I have a Seat Leon that has some minor swirls all over, I'm trying to get any advice on how many pads I will need to correct and finish a car of this size?

Any help is appreciated 

Sent from my EML-L09 using Tapatalk


----------



## cossiecol (Jun 29, 2014)

In short as many as are needed.....

If I had to put a figure on the minimum, and only going by what I would use then I would say three of each as I rotate my pads frequently as well as cleaning them out to prevent heat build up.


----------



## Pricey_Jnr (Aug 30, 2018)

cossiecol said:


> In short as many as are needed.....
> 
> If I had to put a figure on the minimum, and only going by what I would use then I would say three of each as I rotate my pads frequently as well as cleaning them out to prevent heat build up.

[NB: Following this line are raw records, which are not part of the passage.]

(* ===== verification/ThreadSpec.v ===== *)
(** * Continuing the process and the requests of a thread

    The list of threads as the handlers see it, the continue request, and the
    requests that a debugger sends to one thread. *)

From Stdlib Require Import String.
From stdpp Require Import gmap.
From S2P Require Import Prelude External Types Format Memory Breakpoints Registers X86.
From S2P Require Import Io Cbor Requests Threads State Handlers ErrMsg HandlerSpec.

(** ** Walks over the list of threads *)

(** The live blocks of a list. *)
Definition blocks (s : thrs) (ps : list ptr) : list thread := omap (fun p => thr_heap s !! p) ps.

Definition runs (t : thread) : bool := bool_decide (ts t = UDI_TS_RUNNING).

Lemma on_thrs_load s p t : thr_heap (u_thrs s) !! p = Some t -> on_thrs (thr_load p) s = Ret t s.
Proof. intros Hp. rewrite (on_thrs_Ret _ _ _ _ (thr_load_ok _ _ _ Hp)). now rewrite put_thrs_get. Qed.

(** A query of one field of a block. *)
Lemma on_thrs_query {A} (f : thread -> A) s p t :
  thr_heap (u_thrs s) !! p = Some t ->
  on_thrs (let* t := thr_load p in ret (f t)) s = Ret (f t) s.
Proof.
  intros Hp. assert ((let* t := thr_load p in ret (f t)) (u_thrs s) = Ret (f t) (u_thrs s)) as Hq
    by now mstep_with (thr_load_ok _ _ _ Hp).
  rewrite (on_thrs_Ret _ _ _ _ Hq). now rewrite put_thrs_get.
Qed.

Lemma on_thrs_gets {A} (f : thrs -> A) s : on_thrs (gets f) s = Ret (f (u_thrs s)) s.
Proof. unfold on_thrs, zoom, gets. now rewrite put_thrs_get. Qed.

Lemma some_thread_running_spec s : forall fuel o ps,
  thr_chain (thr_heap (u_thrs s)) o ps -> (length ps < fuel)%nat ->
  some_thread_running fuel o s = Ret (existsb runs (blocks (u_thrs s) ps)) s.
Proof.
  intros fuel o ps Hc. revert fuel.
  induction Hc as [|p t ps Hp Hc IH]; intros [|fuel] Hf; cbn in Hf; try lia; cbn [some_thread_running]; [done|].
  unfold get_thread_state, get_next_thread. mstep_with (on_thrs_query ts s p t Hp).
  cbn [blocks omap list_omap]. rewrite Hp. cbn [existsb]. unfold runs at 1.
  case_decide as Hr; [now rewrite bool_decide_eq_true_2|]. rewrite bool_decide_eq_false_2 by done.
  mstep_with (on_thrs_query next_thread s p t Hp). rewrite IH by lia. done.
Qed.

Section Walks.
Context `{LC : Libc}.

Lemma bury_threads_none s : forall fuel o ps,
  thr_chain (thr_heap (u_thrs s)) o ps -> (length ps < fuel)%nat ->
  Forall (fun t => dead t = false) (blocks (u_thrs s) ps) ->
  bury_threads fuel o s = Ret true s.
Proof.
  intros fuel o ps Hc. revert fuel.
  induction Hc as [|p t ps Hp Hc IH]; intros [|fuel] Hf Hd; cbn in Hf; try lia; cbn [bury_threads]; [done|].
  cbn [blocks omap list_omap] in Hd. rewrite Hp in Hd. apply Forall_cons in Hd as [Ht Hd].
  unfold get_next_thread, is_thread_dead. mstep_with (on_thrs_query next_thread s p t Hp).
  mstep_with (on_thrs_query dead s p t Hp). rewrite Ht, bind_ret. cbn [negb Z.eqb]. apply IH; [lia|done].
Qed.

Lemma thread_states_spec s : forall fuel o ps,
  thr_chain (thr_heap (u_thrs s)) o ps -> (length ps < fuel)%nat ->
  thread_states fuel o s = Ret (thread_state_map <$> blocks (u_thrs s) ps) s.
Proof.
  intros fuel o ps Hc. revert fuel.
  induction Hc as [|p t ps Hp Hc IH]; intros [|fuel] Hf; cbn in Hf; try lia; cbn [thread_states]; [done|].
  mstep_with (on_thrs_load s p t Hp). rewrite (bind_Ret _ _ _ _ _ (IH fuel ltac:(lia))).
  cbn [blocks omap list_omap]. rewrite Hp. reflexivity.
Qed.
End Walks.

Thank you! I'm just trying to get an idea of how often I should be changing pads so keep them from heating up etc. I was thinking of changing pads over after each panel and cleaning as I rotate back to the first used. 
Would you say that's over kill or good practice in the long run?

Sent from my EML-L09 using Tapatalk


----------



## garage_dweller (Apr 10, 2018)

I plan on doing my ford focus estate on Saturday which is 6 months old with the paint in good condition. I've just ordered 5 lake country 5.5" finishing pads to go with one I alreday have, I also have a couple of small pads the same and a selection of other pads if required.

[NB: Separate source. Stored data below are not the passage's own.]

(** The thread [t] has run into the continue breakpoint: the result, and whether
    to wait for a request. *)
Inductive stepped_over (A : gmap Z bool) (a b : Z) (q : ptr) (t : thread) (s s' : udirt) : Z -> bool -> Prop :=
| over_goes_on :
    single_step t = false -> u_fds s' = u_fds s ->
    represents orig ∅ (u_bps s') A -> continue_bp s' = None -> last_bp_address s' = 0 ->
    stepped_over A a b q t s s' RESULT_SUCCESS false
| over_single_step :
    single_step t = true -> reported UDI_EVENT_SINGLE_STEP (id t) None s s' ->
    represents orig ∅ (u_bps s') A -> continue_bp s' = None -> last_bp_address s' = 0 ->
    stepped_over A a b q t s s' RESULT_SUCCESS true
| over_kept :
    u_fds s' = u_fds s -> represents orig {[a]} (u_bps s') (<[b := true]> A) ->
    continue_bp s' = Some q -> last_bp_address s' = a ->
    stepped_over A a b q t s s' RESULT_ERROR true
| over_half lift A' :
    half_restored A a b lift A' -> u_fds s' = u_fds s -> represents orig lift (u_bps s') A' ->
    continue_bp s' = None -> last_bp_address s' = 0 ->
    stepped_over A a b q t s s' RESULT_ERROR false.

(** The continue breakpoint is deleted, and the original one planted again. *)
Lemma restore_ok m A a b q s :
  represents_by orig ({[b]} ∪ {[a]}) m (u_bps s) (<[b := true]> A) -> m !! b = Some q ->
  A !! a = Some true -> A !! b = None -> removable (u_bps s) (<[b := true]> A) b q ->
  last_bp_address s = a ->
  exists result s', (forall {B} (k : Z -> ST udirt B), (modify (fun s => put_continue None (last_bp_address s) s) ;;;
      let* delete_result := on_bps (delete_breakpoint q) in
      let* result := reinstall_original (if negb (delete_result =? 0) then RESULT_ERROR else RESULT_SUCCESS) in
      k result) s = k result s') /\
    continue_bp s' = None /\ last_bp_address s' = 0 /\ u_thrs s' = u_thrs s /\ u_fds s' = u_fds s /\
    events_handle s' = events_handle s /\
    ((result = RESULT_SUCCESS /\ represents orig ∅ (u_bps s') A) \/
     (result = RESULT_ERROR /\ exists lift A', half_restored A a b lift A' /\ represents orig lift (u_bps s') A')).
Proof.
  intros Hr Hq HA HB Hrem Hl. assert (Hab : a <> b) by congruence.
  set (s1 := put_continue None (last_bp_address s) s).
  destruct (delete_refines_at orig _ m (u_bps s1) _ b q Hr Hq) as (r & x & Hd & Hcase);
    [rewrite lookup_insert_eq; eauto|exact Hrem|].
  set (s2 := put_bps x s1). set (r0 := if negb (r =? 0) then RESULT_ERROR else RESULT_SUCCESS).
  set (A2 := if r =? 0 then A else <[b := true]> A).
  assert (Hr2 : represents orig ({[b]} ∪ {[a]}) (u_bps s2) A2).
  { unfold A2. destruct Hcase as [[-> Hr2]|(-> & _ & Hr2)]; cbn [Z.eqb].
    - rewrite delete_insert_eq, (delete_id A) in Hr2 by done. eexists. exact Hr2.
    - now exists m. }
  assert (HA2 : A2 !! a = Some true) by (unfold A2; destruct (r =? 0); [done|now rewrite lookup_insert_ne]).
  destruct (reinstall_ok _ r0 A2 a s2 Hr2 HA2 ltac:(set_solver) Hl) as (res & s3 & H3 & Ht3 & Hc3 & Hl3 & Hf3 & Hn3 & Hcase3).
  exists res, s3. split.
  { intros B k. mstep. fold s1. mstep_with (on_bps_Ret _ _ _ _ Hd). now mstep_with H3. } split; [now rewrite Hc3|]. split; [done|].
  split; [now rewrite Ht3|]. split; [now rewrite Hf3|]. split; [now rewrite Hn3|].
  assert (({[b]} ∪ {[a]}) ∖ {[a]} = ({[b]} : gset Z)) as HL by set_solver. rewrite HL in Hcase3.
  unfold r0, A2 in *. destruct Hcase as [[-> _]|(-> & _)]; cbn [Z.eqb negb] in Hcase3.
  - destruct Hcase3 as [[-> [m3 Hr3]]|[-> [m3 Hr3]]]; [left|right]; (split; [done|]).
    + exists m3. eapply represents_lift; [|exact Hr3]. intros y Hy. cbn in Hy. set_unfold. naive_solver.
    + exists ∅, (<[a := false]> A). split; [constructor|]. exists m3. eapply represents_lift; [|exact Hr3].
      intros y Hy. set_unfold. split; [|done]. intros ->. rewrite lookup_insert_ne in Hy by done. naive_solver.
  - destruct Hcase3 as [[-> Hr3]|[-> Hr3]]; right; (split; [done|]); eexists _, _; (split; [|exact Hr3]); constructor.
Qed.

Lemma continue_breakpoint_ok m A a b q thr t s :
  represents_by orig ({[b]} ∪ {[a]}) m (u_bps s) (<[b := true]> A) -> m !! b = Some q ->
  A !! a = Some true -> A !! b = None -> removable (u_bps s) (<[b := true]> A) b q ->
  last_bp_address s = a -> thr_heap (u_thrs s) !! thr = Some t ->
  (single_step t = true -> open_for_write (get_env s) (events_handle s)) ->
  exists result w s', continue_breakpoint_hit (Some thr) q s = Ret (result, w) s' /\
    stepped_over A a b q t s s' result w.
Proof.
  intros Hr Hq HA HB Hrem Hl Ht Ho.
  unfold continue_breakpoint_hit.
  destruct (restore_ok m A a b q s Hr Hq HA HB Hrem Hl)
    as (res & s3 & H3 & Hc3 & Hl3 & Ht3 & Hf3 & Hn3 & Hcase). rewrite H3.
  assert (Ht' : thr_heap (u_thrs s3) !! thr = Some t) by now rewrite Ht3.
  unfold is_single_step, get_thread_id. mstep_with (on_thrs_query single_step s3 thr t Ht').
  destruct Hcase as [[-> Hrep]|(-> & lift & A' & Hh & Hrep)]; cbn [Z.eqb RESULT_SUCCESS andb].
  - destruct (single_step t) eqn:Hss; [|do 3 eexists; split; [reflexivity|]; by apply over_goes_on].
    mstep_with (on_thrs_query id s3 thr t Ht').
    destruct (report_event_ok UDI_EVENT_SINGLE_STEP (id t) None s3) as (s4 & Hw & Hio & Hsent);
      [unfold open_for_write, get_env in *; cbn in *; rewrite Hf3, Hn3; auto|done|].
    mstep_with Hw. do 3 eexists. split; [reflexivity|]. destruct (io_only_frame _ _ Hio) as (Hb4 & _ & Hc4 & Hl4 & _).
    apply over_single_step; try congruence.
    unfold reported, sent in *. now rewrite Hn3, Hf3 in Hsent.
  - do 3 eexists. split; [reflexivity|]. by eapply over_half.
Qed.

I figured 1 for the bonnet, 1 for the roof, 1 for the doors each side, 1 for the wings/front bumper and 1 for the boot. I also have a pad cleaning brush. I could probably get away with less but I'd rather have them.


----------



## deez (Sep 12, 2017)

You would use as many as you need, but this obviously isn't a good answer if you're an enthusiast and don't want to buy excessive amounts of pads.

At a minimum I would say have at least two compound and two polishing pads, three if you can stretch to it.

No it's not an over kill to change after each panel, but a better solution is to:
- Use a pad cleaning brush between each set before you reapply the polish
- Use the pad for a few panels (or less if you deem it clogged up or dirty - judge it accordingly), and then change to a new one

You might find that two to three pads is enough to get around the car without having to wash it out.

If you do wash it out between changing and only have two, the first may not necessarily be dry by the time you come to need it again. Yes free spinning on the machine it does dry it but I prefer a properly dried pad that I will then prime and use like I was starting a session.


----------



## A&J (Mar 4, 2015)

Get about 3-4. Do 1-2 panels wit each (depending on the size) and clean them if you need more. If its only minor swirling use a light cutting or medium cutting pad (like hex logic white or green for example) paired with a polish.


----------



## chongo (Jun 7, 2014)

If it's only light swirls then 2-3 green quantum hex pads from chemical guys which you can get pretty much from most detailing companies on here would supply them. What polish and machine have you


----------



## mangove21 (Apr 26, 2015)

When you say cleaning them, do you mean just scrubbing them with a brush or actually cleaning them with solution? 

Sent from my ONEPLUS A5000 using Tapatalk


----------



## Pricey_Jnr (Aug 30, 2018)

Cheers for the input, guys! Much appreciated!
I have the Slims DAS6 and that came with the AF REV'IT kit.
I think I might have a wander around the scrappys for a panel to practice on first. 

Sent from my EML-L09 using Tapatalk


----------



## Pricey_Jnr (Aug 30, 2018)

mangove21 said:


> When you say cleaning them, do you mean just scrubbing them with a brush or actually cleaning them with solution?
> 
> Sent from my ONEPLUS A5000 using Tapatalk


Cleaning with a brush before each section, I meant. Sorry for not making that clear 

Sent from my EML-L09 using Tapatalk


----------



## Chris Donaldson (Jun 26, 2016)

If you have a compressor then a blow with the airline can help clean them too. I started off with only 1 pad and it exploded. I bought a couple more and have subsequently added a pad each time I've done a car. I now have a little collection of pads so can rotate them each panel. In all honesty if I'd known the cost and how many I'd have then I'd have been reluctant to get into machine polishing but now I've got the kit it's really worth it.


----------